The shifting paths of the two companies reflect a broader
divergence between Germany and Italy -- original euro members and
the bloc's biggest and third-biggest economies -- since the turn of
the century.
Germany's economy has grown 31% since the euro's creation,
Italy's 7%. Residents of Piedmont, the northern Italian region
where Bialetti was founded, were until recently richer than their
German counterparts in North-Rhine Westphalia, where Zwilling is
based. Today, the opposite is true. Household incomes in
North-Rhine Westphalia have risen by 18% since 2007, to EUR25,700
per inhabitant, while in Piedmont incomes have fallen by 5%, to
EUR21,300 per inhabitant, according to the European Union's
statistics agency.
That widening gap is complicating efforts by the European
Central Bank to phase out stimulus policies: The further countries
are from the eurozone average, the less likely that the ECB's
common strategy will suit them. At worst, it threatens the future
of the currency union, once billed as an engine of economic
convergence.
It wasn't supposed to be this way. The creation of the euro in
January 1999 was expected to raise productivity and living
standards in weaker economies like Spain and Italy, as capital and
trade flowed more easily across the region's internal borders.
Economic fluctuations would fade as countries were forced to
adhere to the same budget rules as Germany. Sharing a common
currency meant countries in Southern Europe couldn't devalue
national currencies to gain a competitive edge. They would have to
become more efficient.
In short, the euro was supposed to create smaller versions of
Germany throughout Europe.
Twenty years on, the euro has been a boon to Germany by creating
a big market using a currency weaker than the deutsche mark was,
helping it export to markets like China. Worker productivity has
increased almost 20% over the period, as German companies invested
heavily in training and new technologies.
But the productivity of Italian workers has flatlined, according
to data from the Organization for Economic Cooperation and
Development, and exports haven't grown at the same pace as
Germany's. Other Southern European nations like Greece and Portugal
have also diverged economically from Germany since 1999, although
not as dramatically as Italy, according to data from the
International Monetary Fund.
All of which means that the central bank has had to use stimulus
efforts to boost economies across Southern Europe.

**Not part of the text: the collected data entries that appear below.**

(** The blocking flag an error message stands for, and its MPPT. *)
Definition errorKind (m : Message) : option (ErrorFlag * nat) :=
  match m with
  | MpptOvervoltage i _ _ => Some (VoltageError, i)
  | MpptVmpTooLow i _ _ => Some (MpptError, i)
  | MpptCurrentTooHigh i _ _ _ => Some (CurrentError, i)
  | MicroOvervoltage _ _ => None
  | MpptVocNearLimit _ _ _ _ => None
  | MpptVmpNearLimit _ _ _ _ => None
  | RepartitionIncorrecte _ _ => None
  end.

Lemma some_in_app {A : Type} (P : A -> Prop) (l1 l2 : list A) :
  (exists m, In m (l1 ++ l2) /\ P m)
  <-> (exists m, In m l1 /\ P m) \/ (exists m, In m l2 /\ P m).
Proof.
  split.
  - intros [m [Hin Hk]]. apply in_app_iff in Hin as [Hin | Hin];
      [left | right]; exists m; split; assumption.
  - intros [[m [Hin Hk]] | [m [Hin Hk]]]; exists m;
      (split; [apply in_app_iff; auto | exact Hk]).
Qed.

Section LoopFlags.
Variable mainPanel : Panel.
Variable fields : list RoofField.
Variable iSpecs : InverterElectricalSpecs.
Variable tempMin tempCellHot : number.
Variable parallelByMppt : list (nat * number).

Let step := mpptStep mainPanel fields iSpecs tempMin tempCellHot parallelByMppt.

(** Blocking flags and errors agree, MPPT by MPPT. *)
Definition ErrorsAgree (st : LoopState) : Prop :=
  forall k i,
    (exists a, In a (mpptAnalyses st) /\ mpptIndex a = i /\
               errorFlagOf k a = true)
    <->
    (exists m, In m (errors (loopReport st)) /\ errorKind m = Some (k, i)).

Definition Exclusive (a : MpptAnalysis) : Prop :=
  isVoltageError a && isVoltageWarning a = false /\
  isMpptError a && isMpptWarning a = false.

(** The errors the three checks of one MPPT add. *)
Definition newErrors (idx : nat) (vocC vmpH tot par : number) : list Message :=
  (if gtb vocC (maxInputVoltage iSpecs)
   then [MpptOvervoltage idx vocC (maxInputVoltage iSpecs)] else [])
  ++ (if ltb vmpH (minMpptVoltage iSpecs)
      then [MpptVmpTooLow idx vmpH (minMpptVoltage iSpecs)] else [])
  ++ (if gtb tot (maxInputCurrent iSpecs)
      then [MpptCurrentTooHigh idx tot (maxInputCurrent iSpecs) par] else []).

Lemma checks_errors (idx : nat) (vocC vmpH tot par : number)
    (r : CompatibilityReport) :
  errors (checkCurrent iSpecs idx tot par
            (checkVmp iSpecs idx vmpH (checkVoc iSpecs idx vocC r)))
  = errors r ++ newErrors idx vocC vmpH tot par.
Proof.
  unfold checkCurrent, checkVmp, checkVoc, newErrors.
  destruct (gtb vocC (maxInputVoltage iSpecs));
    destruct (ltb vmpH (minMpptVoltage iSpecs));
    destruct (gtb tot (maxInputCurrent iSpecs));
    repeat match goal with
    | |- context [if ?b then pushWarning _ _ else _] => destruct b
    end;
    cbn [pushError pushWarning errors app];
    rewrite <- ?app_assoc, ?app_nil_r; reflexivity.
Qed.

Lemma new_errors_kind (idx : nat) (vocC vmpH tot par : number)
    (k : ErrorFlag) (i : nat) :
  (exists m, In m (newErrors idx vocC vmpH tot par) /\
             errorKind m = Some (k, i))
  <->
  (idx = i /\
   match k with
   | VoltageError => gtb vocC (maxInputVoltage iSpecs)
   | MpptError => ltb vmpH (minMpptVoltage iSpecs)
   | CurrentError => gtb tot (maxInputCurrent iSpecs)
   end = true).
Proof.
  unfold newErrors.
  destruct k;
    repeat match goal with
    | |- context [if ?b then [_] else []] => destruct b
    end;
    cbn [app In]; (split;
    [ intros [m [Hin Hk]];
      repeat match goal with
      | H : _ \/ _ |- _ => destruct H as [H | H]
      | H : False |- _ => destruct H
      end; subst m; cbn [errorKind] in Hk; try discriminate;
      injection Hk as <-; split; reflexivity
    | intros [<- Hb]; try discriminate;
      first [ eexists; split; [left; reflexivity | reflexivity]
            | eexists; split; [right; left; reflexivity | reflexivity]
            | eexists; split; [right; right; left; reflexivity | reflexivity] ]
    ]).
Qed.

Lemma step_errors_agree (st : LoopState) (entry : nat * list ConfiguredString) :
  ErrorsAgree st -> ErrorsAgree (step st entry).
Proof.
  intros Hst k i. destruct entry as [idx segments].
  unfold step, mpptStep. cbv zeta. cbn [mpptAnalyses loopReport].
  rewrite checks_errors.
  match goal with
  | |- context [newErrors idx ?vocC ?vmpH ?tot ?par] =>
      pose proof (new_errors_kind idx vocC vmpH tot par k i) as Hnew
  end.
  split.
  - intros [a [Hin [Hi Hf]]]. apply some_in_app.
    apply in_app_iff in Hin as [Hin | [<- | []]].
    + left. apply (Hst k i). exists a. repeat split; assumption.
    + right. apply Hnew. cbn [mpptIndex] in Hi. split; [exact Hi |].
      destruct k; exact Hf.
  - intros H. apply some_in_app in H as [H | H].
    + apply (Hst k i) in H as [a [Hin [Hi Hf]]].
      exists a. split; [apply in_app_iff; now left | split; assumption].
    + apply Hnew in H as [Hi Hf].
      eexists. split; [apply in_app_iff; right; left; reflexivity |].
      cbn [mpptIndex]. split; [exact Hi |]. destruct k; exact Hf.
Qed.

Lemma step_exclusive_flags (st : LoopState)
    (entry : nat * list ConfiguredString) :
  Forall Exclusive (mpptAnalyses st) ->
  Forall Exclusive (mpptAnalyses (step st entry)).
Proof.
  intros H. destruct entry as [idx segments].
  unfold step, mpptStep. cbv zeta. cbn [mpptAnalyses].
  apply Forall_app. split; [exact H |]. constructor; [| constructor].
  unfold Exclusive.
  cbn [isVoltageError isVoltageWarning isMpptError isMpptWarning].
  split.
  - match goal with
    | |- gtb ?v ?m && (_ && leb ?v ?m) = false =>
        destruct (gtb v m) eqn:A, (leb v m) eqn:B; js_tests;
          rewrite ?andb_false_r; try reflexivity; exfalso; lra
    end.
  - match goal with
    | |- ltb ?v ?m && (geb ?v ?m && _) = false =>
        destruct (ltb v m) eqn:A, (geb v m) eqn:B; js_tests;
          try reflexivity; exfalso; lra
    end.
Qed.

Lemma loop_errors_agree (groups : MpptGroups) :
  forall st,
    ErrorsAgree st -> Forall Exclusive (mpptAnalyses st) ->
    ErrorsAgree (fold_left step groups st) /\
    Forall Exclusive (mpptAnalyses (fold_left step groups st)).
Proof.
  induction groups as [| e rest IH]; intros st Ha Hx; cbn [fold_left];
    [split; assumption |].
  apply IH; [apply step_errors_agree | apply step_exclusive_flags]; assumption.
Qed.

Lemma initial_errors_agree : ErrorsAgree initialLoopState.
Proof.
  intros k i. cbn.
  split; [intros [a [[] _]] | intros [m [[] _]]].
Qed.
End LoopFlags.

(** X17. With a central inverter the blocking flags of the analysis lines
    and the errors of the report agree: some line of MPPT [i] carries a
    blocking flag (overvoltage, Vmp too low, current too high) exactly when
    the report holds the matching error for MPPT [i]; and no line carries
    both the error and the warning flag of the same voltage check.  (The two
    warning flags test a product where the warnings test a quotient: they are
    not covered, see [warning_flag_without_warning].) *)
Theorem error_flags_agree_with_errors
    (mainPanel : Panel) (inv : Component) (iSpecs : InverterElectricalSpecs)
    (climate : option Climate)
    (panelsPerStringLegacy : number) (totalPanelsLegacy : option number)
    (stringsCountLegacy : nat) (maxPanelsInAStringLegacy : number)
    (configuredStrings : list ConfiguredString) (fields : list RoofField)
    (phase : option Phase) (dcCablingRuns : list DcCablingRun) :
  comp_electrical inv = Some iSpecs ->
  100 <= maxInputVoltage iSpecs ->
  let r := checkElectricalCompatibility mainPanel (Some inv) climate
             panelsPerStringLegacy totalPanelsLegacy stringsCountLegacy
             maxPanelsInAStringLegacy configuredStrings fields phase
             dcCablingRuns in
  exists d,
    details r = Some d /\
    (forall k i,
       (exists a, In a (stringsAnalysis d) /\ mpptIndex a = i /\
                  errorFlagOf k a = true)
       <->
       (exists m, In m (errors r) /\ errorKind m = Some (k, i))) /\
    (forall a, In a (stringsAnalysis d) ->
       isVoltageError a && isVoltageWarning a = false /\
       isMpptError a && isMpptWarning a = false).
Proof.
  intros He Hc. cbv zeta. apply ltb_false in Hc.
  destruct (central_report_details mainPanel inv iSpecs climate panelsPerStringLegacy
              totalPanelsLegacy stringsCountLegacy maxPanelsInAStringLegacy
              configuredStrings fields phase dcCablingRuns He Hc)
    as [_ [_ [Herr [d [Hd [Hlines _]]]]]].
  exists d. split; [exact Hd |]. rewrite Hlines, Herr.
  unfold centralState, runMpptLoop.
  match goal with
  | |- context [fold_left (mpptStep ?mp ?f ?i ?t1 ?t2 ?p) ?g ?st] =>
      destruct (loop_errors_agree mp f i t1 t2 p g st) as [Ha Hx];
        [apply initial_errors_agree | constructor |]
  end.
  split.
  - intros k i. apply (Ha k i).
  - intros a Hin. rewrite Forall_forall in Hx. apply (Hx a Hin).
Qed.

Lemma error_flags_agree_with_errors_witness :
  exists d,
    details (reportOfIsc (lit 8.4) (lit 25.2)) = Some d /\
    ((exists a, In a (stringsAnalysis d) /\ mpptIndex a = 1%nat /\
                isCurrentError a = true)
     <->
     (exists m, In m (errors (reportOfIsc (lit 8.4) (lit 25.2))) /\
                errorKind m = Some (CurrentError, 1%nat))).
Proof.
  destruct (error_flags_agree_with_errors (panelOfIsc (lit 8.4))
              (centralInverter (lit 25.2)) (centralSpecs (lit 25.2)) None 10
              (Some 10) 1 0 [string1] [roofOfIsc (lit 8.4)] (Some Mono)
              [threeParallel] eq_refl) as [d [Hd [Hk _]]].
  - cbn [centralSpecs maxInputVoltage]. lra.
  - exists d. split; [exact Hd | exact (Hk CurrentError 1%nat)].
Defined.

"It was a mistake to communicate that each member of the
eurozone had a right to a certain GDP per capita," says Jean-Claude
Trichet, former president of the central bank and an architect of
the currency union. "That depends on the progress of
productivity."
Some economists and politicians blame Italy's stagnation on the
euro itself. While it cut borrowing costs for Italian authorities
and businesses, the euro also removed key economic levers from
national hands, including control over the exchange rate, which
made it harder for Italian companies to remain competitive
internationally.
Increasingly, though, economists argue that the fault lies with
Italian companies and institutions, which they say failed to
navigate the rocky transition to a digitized, globalized
economy.
"It was the failure of Italian enterprises to reorganize
themselves so as to capitalize on...new information technologies
that caused Italy to fall behind from the mid-1990s on," says Barry
Eichengreen, professor of economics at the University of
California, Berkeley.
Italy's family-owned companies, with close ties to banks and
politicians, were good at playing economic catch-up after World War
II. But by the 1990s, their approach of importing technologies
wasn't enough to keep up with an environment of rapid innovation
and change, says Mr. Eichengreen.
German businesses fared better in the increasingly competitive
environment, he says, perhaps because the shock of German
reunification in 1990 forced companies to alter inherited business
practices. For instance, they restrained wage growth to increase
their competitiveness internationally.
"I wouldn't put the euro high up on the list of things that have
created the Italian problem," says Mr. Eichengreen. A return to the
lira would help Italian companies to sell products more cheaply in
international markets, but the problem is, the companies aren't
making enough of the technologically advanced products that would
let them keep pace with top international competitors.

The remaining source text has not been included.